1° NAVIGATION MARITIME - Tribunal maritime commercial - Jugement - Cassation - Pourvoi - Délai.

1° CASSATION - Pourvoi - Délai - Tribunal maritime commercial.

1° Selon l'article 93 du Code disciplinaire et pénal de la marine marchande, disposition législative contre laquelle ne saurait prévaloir celle de l'article 31.13° du décret n° 56-1219 du 26 novembre 1956, les pourvois formés contre les jugements des tribunaux maritimes commerciaux sont assimilés, quant aux délais, aux pourvois en matière de police correctionnelle. Le délai pour se pourvoir contre un tel jugement est donc de 5 jours francs

2° NAVIGATION MARITIME - Tribunal maritime commercial - Composition - Pluralité de prévenus - Composition différente selon les prévenus - Portée.

2° Selon l'article 90-1 du Code disciplinaire et pénal de la marine marchande, en cas de pluralité de prévenus ayant des qualités différentes, chacun d'eux doit être jugé par le Tribunal siégeant dans une composition déterminée. Il en résulte qu'en statuant à l'égard de chacun des prévenus par un jugement distinct, le Tribunal a fait l'exacte application de ce texte

3° NAVIGATION MARITIME - Tribunal maritime commercial - Composition - Régularité - Mentions suffisantes.

3° Les énonciations du jugement du tribunal maritime commercial, selon lesquelles cette juridiction était composée, comme troisième juge, d'un capitaine au long cours inactif et qui précisent que les juges réunissaient les conditions exigées par l'article 90 du Code disciplinaire et pénal de la marine marchande, suffisent à établir que ce troisième juge avait moins de 60 ans et avait accompli 4 ans de commandement et que la désignation des juges avait été approuvée par le directeur des affaires maritimes, ces conditions étant prescrites par ledit article

4° NAVIGATION MARITIME - Tribunal maritime commercial - Composition - Commissaire rapporteur - Présence - Lecture du jugement.

4° Il se déduit des mentions du jugement du tribunal maritime commercial, rendu conformément aux dispositions de l'article 24 du décret n° 56-1219 du 26 novembre 1956 après les délibérations ayant suivi immédiatement les débats, que la présence du commissaire rapporteur, dont il est précisé qu'il a été entendu en ses réquisitions, ne s'est pas limitée aux débats, mais a été effective lors du jugement (1).

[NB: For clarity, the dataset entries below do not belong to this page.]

(** * Best-Fit fixed-partition simulator: model and verification

    Shallow embedding of [BestFitSimulatorInC++.cpp].  The three global
    vectors are one record that every operation takes and returns, [cout]
    is a list of messages, [cin] is a list of integers fed one at a time to
    the state machine of [main], C++ [int] is [Z] with two's-complement
    wrap-around written out, and [double] is the binary64 of [PrimFloat]. *)

From Stdlib Require Import ZArith Lia Bool Floats Uint63.
From stdpp Require Import base tactics option list numbers.

Local Open Scope Z_scope.

(** ** Machine integers *)

Definition INT_MAX : Z := 2147483647.
Definition INT_MIN : Z := -2147483648.

(** The value of a 32-bit two's-complement [int] holding [z]. *)
Definition wrap (z : Z) : Z := (z - INT_MIN) `mod` 2 ^ 32 + INT_MIN.

Definition int_add (a b : Z) : Z := wrap (a + b).
Definition int_sub (a b : Z) : Z := wrap (a - b).

(** The values an [int] can hold; what [cin >> int] delivers. *)
Definition in_int (z : Z) : Prop := INT_MIN ≤ z ≤ INT_MAX.

(** [(double)z] for an [int] (or a [size_t] below 2^63). *)
Definition to_double (z : Z) : float :=
  if z <? 0 then PrimFloat.opp (PrimFloat.of_uint63 (Uint63.of_Z (- z)))
  else PrimFloat.of_uint63 (Uint63.of_Z z).

(** ** Data: [struct Partition], [struct Job], the three global vectors *)

Module Partition.
Record t : Type := mk {
  id : Z;
  size : Z;
  isFree : bool;
  jobNumber : Z;
  jobSize : Z;
  internalFragment : Z
}.
End Partition.

Module Job.
Record t : Type := mk {
  jobNumber : Z;
  jobSize : Z
}.
End Job.

Record Globals : Type := mkGlobals {
  memory : list Partition.t;
  waitingQueue : list Job.t;
  deallocatedJobs : list Job.t
}.

(** ** Output *)

(** What [showStatus] prints: one row per partition, the total, both
    lists and the two averages. *)
Record Row : Type := mkRow {
  row_id : Z;
  row_size : Z;
  row_used : bool;
  row_job : option (Z * Z);
  row_fragment : Z
}.

Record Report : Type := mkReport {
  rows : list Row;
  totalIF : Z;
  waiting : list (Z * Z);
  deallocated : list Z;
  avgInternal : float;
  utilization : float
}.

Inductive Msg : Type :=
| MsgInvalidSize
| MsgAllocated (jobNumber partitionId : Z)
| MsgQueued (jobNumber : Z)
| MsgWaitingAllocated (jobNumber partitionId : Z)
| MsgDeallocated (jobNumber partitionId : Z)
| MsgNotFound
| MsgStatus (r : Report).

(** ** [showStatus] *)

Definition showRow (p : Partition.t) : Row :=
  {| row_id := Partition.id p;
     row_size := Partition.size p;
     row_used := negb (Partition.isFree p);
     row_job := if Partition.isFree p then None
                else Some (Partition.jobNumber p, Partition.jobSize p);
     row_fragment := if Partition.isFree p then 0 else Partition.internalFragment p |}.

(** First loop of [showStatus]: [totalIF] and [usedCount]. *)
Definition fragmentStep (acc : Z * Z) (p : Partition.t) : Z * Z :=
  if Partition.isFree p then acc
  else (int_add (fst acc) (Partition.internalFragment p), int_add (snd acc) 1).

(** Second loop of [showStatus]: the running [utilization]. *)
Definition utilizationStep (u : float) (p : Partition.t) : float :=
  if Partition.isFree p then u
  else PrimFloat.add u
         (PrimFloat.mul
            (PrimFloat.div (to_double (Partition.jobSize p)) (to_double (Partition.size p)))
            (to_double 100)).

Definition memoryUtilization (mem : list Partition.t) : float :=
  PrimFloat.div (fold_left utilizationStep mem (to_double 0))
                (to_double (Z.of_nat (length mem))).

Definition showStatus (g : Globals) : Report :=
  let '(total, usedCount) := fold_left fragmentStep (memory g) (0, 0) in
  {| rows := showRow <$> memory g;
     totalIF := total;
     waiting := (λ j, (Job.jobNumber j, Job.jobSize j)) <$> waitingQueue g;
     deallocated := Job.jobNumber <$> deallocatedJobs g;
     avgInternal := if usedCount =? 0 then to_double 0
                    else PrimFloat.div (to_double total) (to_double usedCount);
     utilization := memoryUtilization (memory g) |}.

(** ** The best-fit scan

    The loop [for (int i = 0; i < memory.size(); i++)] that [allocateJob]
    and [tryAllocateWaiting] both contain, as a recursion over the
    partitions still to visit; [i] is the index of the head, [bestIndex]
    and [smallestFit] are the loop's two variables.  [i] never leaves the
    range of [int] because it is bounded by the number of partitions. *)
Fixpoint scanFrom (jobSize : Z) (rest : list Partition.t)
         (i bestIndex smallestFit : Z) : Z :=
  match rest with
  | [] => bestIndex
  | p :: rest' =>
      if Partition.isFree p && (jobSize <=? Partition.size p) then
        let leftover := int_sub (Partition.size p) jobSize in
        if leftover <? smallestFit
        then scanFrom jobSize rest' (i + 1) i leftover
        else scanFrom jobSize rest' (i + 1) bestIndex smallestFit
      else scanFrom jobSize rest' (i + 1) bestIndex smallestFit
  end.

Definition bestFitScan (jobSize : Z) (mem : list Partition.t) : Z :=
  scanFrom jobSize mem 0 (-1) INT_MAX.

(** The four assignments that mark [memory[bestIndex]] used. *)
Definition occupy (job : Job.t) (p : Partition.t) : Partition.t :=
  {| Partition.id := Partition.id p;
     Partition.size := Partition.size p;
     Partition.isFree := false;
     Partition.jobNumber := Job.jobNumber job;
     Partition.jobSize := Job.jobSize job;
     Partition.internalFragment := int_sub (Partition.size p) (Job.jobSize job) |}.

Definition idAt (mem : list Partition.t) (i : nat) : Z :=
  from_option Partition.id 0 (mem !! i).

(** ** [allocateJob] *)

Definition allocateJob (job : Job.t) (g : Globals) : Globals * list Msg :=
  let bestIndex := bestFitScan (Job.jobSize job) (memory g) in
  if bestIndex =? -1 then
    ({| memory := memory g;
        waitingQueue := waitingQueue g ++ [job];
        deallocatedJobs := deallocatedJobs g |},
     [MsgQueued (Job.jobNumber job)])
  else
    let mem' := alter (occupy job) (Z.to_nat bestIndex) (memory g) in
    ({| memory := mem';
        waitingQueue := waitingQueue g;
        deallocatedJobs := deallocatedJobs g |},
     [MsgAllocated (Job.jobNumber job) (idAt mem' (Z.to_nat bestIndex))]).

(** ** [tryAllocateWaiting] *)

(** The loop [for (auto &j : waitingQueue)]: [queue] is what is still to
    visit, [remaining] the local vector of the same name. *)
Fixpoint sweepLoop (queue : list Job.t) (mem : list Partition.t)
         (remaining : list Job.t) (out : list Msg)
  : list Partition.t * list Job.t * list Msg :=
  match queue with
  | [] => (mem, remaining, out)
  | j :: queue' =>
      let bestIndex := bestFitScan (Job.jobSize j) mem in
      if negb (bestIndex =? -1) then
        let mem' := alter (occupy j) (Z.to_nat bestIndex) mem in
        sweepLoop queue' mem' remaining
          (out ++ [MsgWaitingAllocated (Job.jobNumber j) (idAt mem' (Z.to_nat bestIndex))])
      else sweepLoop queue' mem (remaining ++ [j]) out
  end.

Definition tryAllocateWaiting (g : Globals) : Globals * list Msg :=
  match waitingQueue g with
  | [] => (g, [])
  | _ :: _ =>
      let '(mem', remaining, out) := sweepLoop (waitingQueue g) (memory g) [] [] in
      ({| memory := mem';
          waitingQueue := remaining;
          deallocatedJobs := deallocatedJobs g |}, out)
  end.

(** ** [deallocateJob] *)

(** The four assignments that reset [p] to the free state. *)
Definition vacate (p : Partition.t) : Partition.t :=
  {| Partition.id := Partition.id p;
     Partition.size := Partition.size p;
     Partition.isFree := true;
     Partition.jobNumber := -1;
     Partition.jobSize := 0;
     Partition.internalFragment := 0 |}.

Definition holds (jobNumber : Z) (p : Partition.t) : bool :=
  negb (Partition.isFree p) && (Partition.jobNumber p =? jobNumber).

(** The loop [for (auto &p : memory)]: [visited] are the partitions
    already passed over, [rest] those still to visit. *)
Fixpoint deallocateFrom (jobNumber : Z) (visited rest : list Partition.t)
         (g : Globals) : Globals * list Msg :=
  match rest with
  | [] => (g, [MsgNotFound])
  | p :: rest' =>
      if holds jobNumber p then
        let g1 := {| memory := visited ++ vacate p :: rest';
                     waitingQueue := waitingQueue g;
                     deallocatedJobs :=
                       deallocatedJobs g
                         ++ [Job.mk (Partition.jobNumber p) (Partition.jobSize p)] |} in
        let '(g2, out) := tryAllocateWaiting g1 in
        (g2, MsgDeallocated jobNumber (Partition.id p) :: out)
      else deallocateFrom jobNumber (visited ++ [p]) rest' g
  end.

Definition deallocateJob (jobNumber : Z) (g : Globals) : Globals * list Msg :=
  deallocateFrom jobNumber [] (memory g) g.

(** ** [main]

    [main] blocks on [cin] in five places.  [Phase] names the place, with
    the locals that are live there, and [feed] runs the program from one
    read to the next on the integer just read. *)
Inductive Phase : Type :=
| ReadCount
| ReadPartitionSize (i n : Z)
| ReadChoice
| ReadJobSize (jobNumber : Z)
| ReadJobNumber
| Exited.

Record Machine : Type := mkMachine {
  phase : Phase;
  globals : Globals;
  jobCounter : Z;
  output : list Msg
}.

Definition initial : Machine :=
  {| phase := ReadCount;
     globals := {| memory := []; waitingQueue := []; deallocatedJobs := [] |};
     jobCounter := 1;
     output := [] |}.

Definition pushPartition (p : Partition.t) (g : Globals) : Globals :=
  {| memory := memory g ++ [p];
     waitingQueue := waitingQueue g;
     deallocatedJobs := deallocatedJobs g |}.

Definition feed (m : Machine) (tok : Z) : Machine :=
  match phase m with
  | ReadCount =>
      {| phase := if 0 <? tok then ReadPartitionSize 0 tok else ReadChoice;
         globals := globals m; jobCounter := jobCounter m; output := output m |}
  | ReadPartitionSize i n =>
      if tok <=? 0 then
        {| phase := ReadPartitionSize i n;
           globals := globals m; jobCounter := jobCounter m;
           output := output m ++ [MsgInvalidSize] |}
      else
        {| phase := if int_add i 1 <? n then ReadPartitionSize (int_add i 1) n
                    else ReadChoice;
           globals := pushPartition (Partition.mk (int_add i 1) tok true (-1) 0 0) (globals m);
           jobCounter := jobCounter m; output := output m |}
  | ReadChoice =>
      if tok =? 1 then
        {| phase := ReadJobSize (jobCounter m);
           globals := globals m;
           jobCounter := int_add (jobCounter m) 1;
           output := output m |}
      else if tok =? 2 then
        {| phase := ReadJobNumber;
           globals := globals m; jobCounter := jobCounter m; output := output m |}
      else if tok =? 3 then
        {| phase := ReadChoice;
           globals := globals m; jobCounter := jobCounter m;
           output := output m ++ [MsgStatus (showStatus (globals m))] |}
      else if tok =? 4 then
        {| phase := Exited;
           globals := globals m; jobCounter := jobCounter m; output := output m |}
      else m
  | ReadJobSize j =>
      if tok <=? 0 then
        {| phase := ReadJobSize j;
           globals := globals m; jobCounter := jobCounter m;
           output := output m ++ [MsgInvalidSize] |}
      else
        let '(g', out) := allocateJob (Job.mk j tok) (globals m) in
        {| phase := ReadChoice;
           globals := g'; jobCounter := jobCounter m; output := output m ++ out |}
  | ReadJobNumber =>
      let '(g', out) := deallocateJob tok (globals m) in
      {| phase := ReadChoice;
         globals := g'; jobCounter := jobCounter m; output := output m ++ out |}
  | Exited => m
  end.

Definition run (inputs : list Z) : Machine := fold_left feed inputs initial.

(** * Specification-level notions

    The predicates the theorems are stated with.  None of them is used by
    the model above. *)

(** ** Best fit *)

(** [p], at position [k] of the pool, can take a request of size [s]. *)
Definition candidate (mem : list Partition.t) (s : Z) (k : nat) (p : Partition.t) : Prop :=
  mem !! k = Some p ∧ Partition.isFree p = true ∧ s ≤ Partition.size p.

(** [p] at position [k] is the candidate of least leftover, and the first
    such in the pool. *)
Definition bestCandidate (mem : list Partition.t) (s : Z) (k : nat) (p : Partition.t) : Prop :=
  candidate mem s k p ∧
  ∀ k' p', candidate mem s k' p' →
    Partition.size p - s < Partition.size p' - s ∨
    (Partition.size p - s = Partition.size p' - s ∧ (k ≤ k')%nat).

(** What [bestIndex] and [smallestFit] say once the partitions of [mem]
    have been visited. *)
Definition scanned (s : Z) (mem : list Partition.t) (b f : Z) : Prop :=
  (b = -1 ∧ f = INT_MAX ∧ ∀ k p, ¬ candidate mem s k p) ∨
  (∃ k p, b = Z.of_nat k ∧ bestCandidate mem s k p ∧ f = Partition.size p - s).

(** Partition ids as [main] hands them out: position plus one. *)
Definition idsInOrder (mem : list Partition.t) : Prop :=
  ∀ k p, mem !! k = Some p → Partition.id p = Z.of_nat k + 1.

(** Every capacity is a value of type [int]. *)
Definition sizesInInt (mem : list Partition.t) : Prop :=
  Forall (λ p, in_int (Partition.size p)) mem.

(** [b] is [-1] or the position of a free partition that is large enough
    for [s]. *)
Definition picked (mem : list Partition.t) (s b : Z) : Prop :=
  b = -1 ∨ ∃ k p, b = Z.of_nat k ∧ candidate mem s k p.

(** ** One retry pass *)

(** One pass over the queue, as the specification words it: the jobs are
    taken in queue order, each exactly once; a job whose best fit exists in
    the pool as it is at that moment is placed there, and the rest of the
    queue sees the pool so changed; a job without a candidate stays, and
    the rest of the queue sees the pool unchanged.  [placements] lists the
    jobs placed with the position each went to, [remaining] the jobs that
    stay, both in visiting order. *)
Inductive Sweep : list Partition.t → list Job.t →
                  list Partition.t → list Job.t → list (Job.t * nat) → Prop :=
| Sweep_done mem : Sweep mem [] mem [] []
| Sweep_placed mem j queue k p mem' remaining placements :
    bestCandidate mem (Job.jobSize j) k p →
    Sweep (alter (occupy j) k mem) queue mem' remaining placements →
    Sweep mem (j :: queue) mem' remaining ((j, k) :: placements)
| Sweep_failed mem j queue mem' remaining placements :
    (∀ k p, ¬ candidate mem (Job.jobSize j) k p) →
    Sweep mem queue mem' remaining placements →
    Sweep mem (j :: queue) mem' (j :: remaining) placements.
Lemma written_rows_events p events :
  Forall (insertable json_Marshal) events →
  event_id <$> written_rows json_Marshal p events = EventID <$> events.
Proof.
  intros H. revert p. induction H as [|e events [[k Hk] [j Hj]] _ IH]; intros p.
  - done.
  - cbn [written_rows]. rewrite Hk, Hj. cbn [fmap list_fmap]. by rewrite IH.
Qed.

Lemma written_rows_bounds p events :
  Forall (λ r, p ≤ id r < p + Z.of_nat (length events)) (written_rows json_Marshal p events).
Proof.
  revert p. induction events as [|e events IH]; intros p; [constructor|].
  assert (Htl : Forall (λ r, p ≤ id r < p + Z.of_nat (length (e :: events)))
                  (written_rows json_Marshal (p + 1) events)).
  { eapply Forall_impl; [apply IH|]. intros r Hr. cbv beta in Hr. cbn [length]. lia. }
  cbn [written_rows].
  destruct (StateKey e), (json_Marshal e); try done.
  constructor; [|done]. cbn [length]. simpl. lia.
Qed.

Lemma written_rows_ascending p events :
  StronglySorted (λ a b, id a < id b) (written_rows json_Marshal p events).
Proof.
  revert p. induction events as [|e events IH]; intros p; [constructor|].
  cbn [written_rows].
  destruct (StateKey e), (json_Marshal e); try apply IH.
  apply StronglySorted_cons. split; [|apply IH].
  eapply Forall_impl; [apply (written_rows_bounds (p + 1) events)|].
  intros r Hr. cbv beta in Hr. simpl. lia.
Qed.

Lemma insert_all_insertable events txn :
  done txn = false → positions_minted (view txn) →
  Forall (insertable json_Marshal) events →
  insert_all json_Marshal Background events txn =
    Returns ((λ p, (p, None)) <$> seqZ (stream_id (view txn) + 1) (Z.of_nat (length events)))
      {| done := false;
         view := {| stream_id := stream_id (view txn) + Z.of_nat (length events);
                    syncapi_invite_events :=
                      syncapi_invite_events (view txn)
                      ++ written_rows json_Marshal (stream_id (view txn) + 1) events |} |}.
Proof.
  intros Hd Hm H. revert txn Hd Hm.
  induction H as [|e events [[k Hk] [j Hj]] _ IH]; intros txn Hd Hm.
  - destruct txn as [d [c rows]]. simpl in *. subst d.
    unfold mret, Go_ret. rewrite app_nil_r, Z.add_0_r. done.
  - cbn [insert_all]. unfold mbind at 1. unfold Go_bind.
    rewrite (InsertInviteEvent_ok json_Marshal e txn k j) by done.
    unfold mbind at 1. unfold Go_bind. rewrite IH; cycle 1.
    + done.
    + unfold positions_minted. simpl. apply Forall_app. split.
      * eapply Forall_impl; [exact Hm|]. intros r Hr. cbv beta in Hr. simpl. lia.
      * constructor; [simpl; lia|constructor].
    + unfold mret, Go_ret. cbn [view stream_id syncapi_invite_events length written_rows].
      rewrite Hk, Hj. rewrite <- app_assoc. cbn [app].
      rewrite (seqZ_cons (stream_id (view txn) + 1)) by lia.
      cbn [fmap list_fmap].
      replace (Z.succ (stream_id (view txn) + 1)) with (stream_id (view txn) + 1 + 1) by lia.
      replace (Z.pred (Z.of_nat (S (length events)))) with (Z.of_nat (length events)) by lia.
      replace (stream_id (view txn) + 1 + Z.of_nat (length events))
        with (stream_id (view txn) + Z.of_nat (S (length events))) by lia.
      done.
Qed.

(** After the run, a range read over the positions just handed out walks
    the new rows of the user from the last written to the first. *)
Lemma range_rows_after_run a1 c rows events :
  Forall (λ r, id r ≤ c) rows →
  range_rows a1 c (c + Z.of_nat (length events))
    {| stream_id := c + Z.of_nat (length events);
       syncapi_invite_events := rows ++ written_rows json_Marshal (c + 1) events |}
  = reverse (filter (λ r, target_user_id r = a1) (written_rows json_Marshal (c + 1) events)).
Proof.
  intros Hold. unfold range_rows. cbn [syncapi_invite_events].
  rewrite filter_app. rewrite (filter_none _ rows); cycle 1.
  { eapply Forall_impl; [exact Hold|]. unfold in_range. intros r Hr. cbv beta in Hr. lia. }
  cbn [app].
  rewrite (filter_agree (in_range a1 c (c + Z.of_nat (length events)))
             (λ r, target_user_id r = a1)); cycle 1.
  { eapply Forall_impl; [apply (written_rows_bounds (c + 1) events)|].
    unfold in_range. intros r Hr. cbv beta in Hr. split; [tauto|]. intros ?.
    split; [done|lia]. }
  apply order_by_id_desc_ascending. apply filter_ascending, written_rows_ascending.
Qed.

End InsertRuns.

(** ** Inserted positions and the order of a range read *)

(** C1, as stated, fails: two invites of one user go in at positions 1 and
    2, and the range read over (0, 2] walks them as "$2" and then "$1",
    which is not the order in which they were inserted. *)
Lemma C1_range_read_not_in_insertion_order :
  ∃ txn,
    insert_all Codec.encode Background [Sample.invite1; Sample.invite2] Sample.fresh
      = Returns [(1, None); (2, None)] txn ∧
    event_id <$> range_rows "@u" 0 2 (view txn) = ["$2"; "$1"]%string ∧
    event_id <$> range_rows "@u" 0 2 (view txn)
      ≠ EventID <$> [Sample.invite1; Sample.invite2].
Proof.
  eexists. split; [vm_compute; reflexivity|].
  split; [vm_compute; reflexivity|]. vm_compute. discriminate.
Qed.
Lemma analyzer_relative_branches_witness :
  analyzer_relative (list Q * list Q)
    (fun _ _ => Err ValueError) (fun _ => false) (fun _ => false)
    {| aa_treatment_csv := "t.csv"; aa_relative_csv := Some "rel.csv";
       aa_boxplot_dir := None; aa_delimiter := "," |}
    treatment_headers_std [["S1"; "tr1"; "PBMC"; "y"; "1"; "1"; "1"; "1"; "1"]]
  = Ok (relative_headers_std,
        [["S1"; "5"; "b_cell"; "1"; "20.00"]; ["S1"; "5"; "cd8_t_cell"; "1"; "20.00"];
         ["S1"; "5"; "cd4_t_cell"; "1"; "20.00"]; ["S1"; "5"; "nk_cell"; "1"; "20.00"];
         ["S1"; "5"; "monocyte"; "1"; "20.00"]],
        [EvWriteCsv (Some "rel.csv")
           (OUTPUT_HEADERS ::
            [["S1"; "5"; "b_cell"; "1"; "20.00"]; ["S1"; "5"; "cd8_t_cell"; "1"; "20.00"];
             ["S1"; "5"; "cd4_t_cell"; "1"; "20.00"]; ["S1"; "5"; "nk_cell"; "1"; "20.00"];
             ["S1"; "5"; "monocyte"; "1"; "20.00"]]) ","]).
Proof.
  destruct (proj1 (analyzer_relative_branches (list Q * list Q)
                     (fun _ _ => Err ValueError) (fun _ => false) (fun _ => false)
                     {| aa_treatment_csv := "t.csv"; aa_relative_csv := Some "rel.csv";
                        aa_boxplot_dir := None; aa_delimiter := "," |}
                     treatment_headers_std [["S1"; "tr1"; "PBMC"; "y"; "1"; "1"; "1"; "1"; "1"]])
                  (or_intror eq_refl)) as [Hok _].
  destruct (Hok _ ltac:(vm_compute; reflexivity)) as [rel [Hrel Heq]].
  injection Hrel as <-. exact Heq.
Defined.

Lemma generate_boxplots_list (Fig : Type) (generate_boxplot : string -> list Q -> list Q -> Fig)
    (th : CsvHeaders) (tcsv : Csv) (rh : CsvHeaders) (rcsv : Csv) (r n : dict (list Q)) :
  calculate_responders th tcsv rh rcsv = Ok (r, n) ->
  exists lr ln : cell_type -> list Q,
    (forall c, dict_get r (cell_type_value c) = Some (lr c)
               /\ dict_get n (cell_type_value c) = Some (ln c))
    /\ generate_boxplots Fig generate_boxplot th tcsv rh rcsv
       = Ok (map (fun c => (cell_type_value c,
                            generate_boxplot (cell_type_value c) (lr c) (ln c))) CELL_TYPES).
Proof.
  intros H.
  pose proof (foldM_responders_entries th rh rcsv tcsv init_state (r, n)
                init_all_cell_entries H) as Hent.
  destruct (Hent B_CELL) as [[r1 R1] [n1 N1]]. destruct (Hent CD8_T_CELL) as [[r2 R2] [n2 N2]].
  destruct (Hent CD4_T_CELL) as [[r3 R3] [n3 N3]]. destruct (Hent NK_CELL) as [[r4 R4] [n4 N4]].
  destruct (Hent MONOCYTE) as [[r5 R5] [n5 N5]].
  cbn [fst snd] in R1, N1, R2, N2, R3, N3, R4, N4, R5, N5.
  exists (fun c => match c with B_CELL => r1 | CD8_T_CELL => r2 | CD4_T_CELL => r3
                   | NK_CELL => r4 | MONOCYTE => r5 end),
         (fun c => match c with B_CELL => n1 | CD8_T_CELL => n2 | CD4_T_CELL => n3
                   | NK_CELL => n4 | MONOCYTE => n5 end).
  split; [intros c; destruct c; split; assumption|].
  unfold generate_boxplots. rewrite H. cbn [bind foldM CELL_TYPES].
  unfold dict_index. rewrite R1, N1. cbn [bind]. rewrite R2, N2. cbn [bind].
  rewrite R3, N3. cbn [bind]. rewrite R4, N4. cbn [bind]. rewrite R5, N5. cbn [bind].
  reflexivity.
Qed.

5° NAVIGATION MARITIME - Tribunal maritime commercial - Débats - Interprète - Assistance - Nécessité - Cas.

5° CONVENTION EUROPEENNE DES DROITS DE L'HOMME - Article 6 - Droit de toute personne à ce que sa cause soit entendue équitablement - publiquement et dans un délai raisonnable par un tribunal indépendant et impartial - Accusé ne parlant pas la langue utilisée par un témoin - Interprète - Nécessité 5° CONVENTION EUROPEENNE DES DROITS DE L'HOMME - Article 6 - Droit de l'accusé à être informé d'une manière détaillée de la nature et de la cause de l'accusation - Accusé ne parlant pas la langue utilisée par un témoin - Interprète - Nécessité 5° INTERPRETE - Assistance - Nécessité - Cas - Tribunal maritime commercial - Prévenu ne parlant pas la langue utilisée par un témoin.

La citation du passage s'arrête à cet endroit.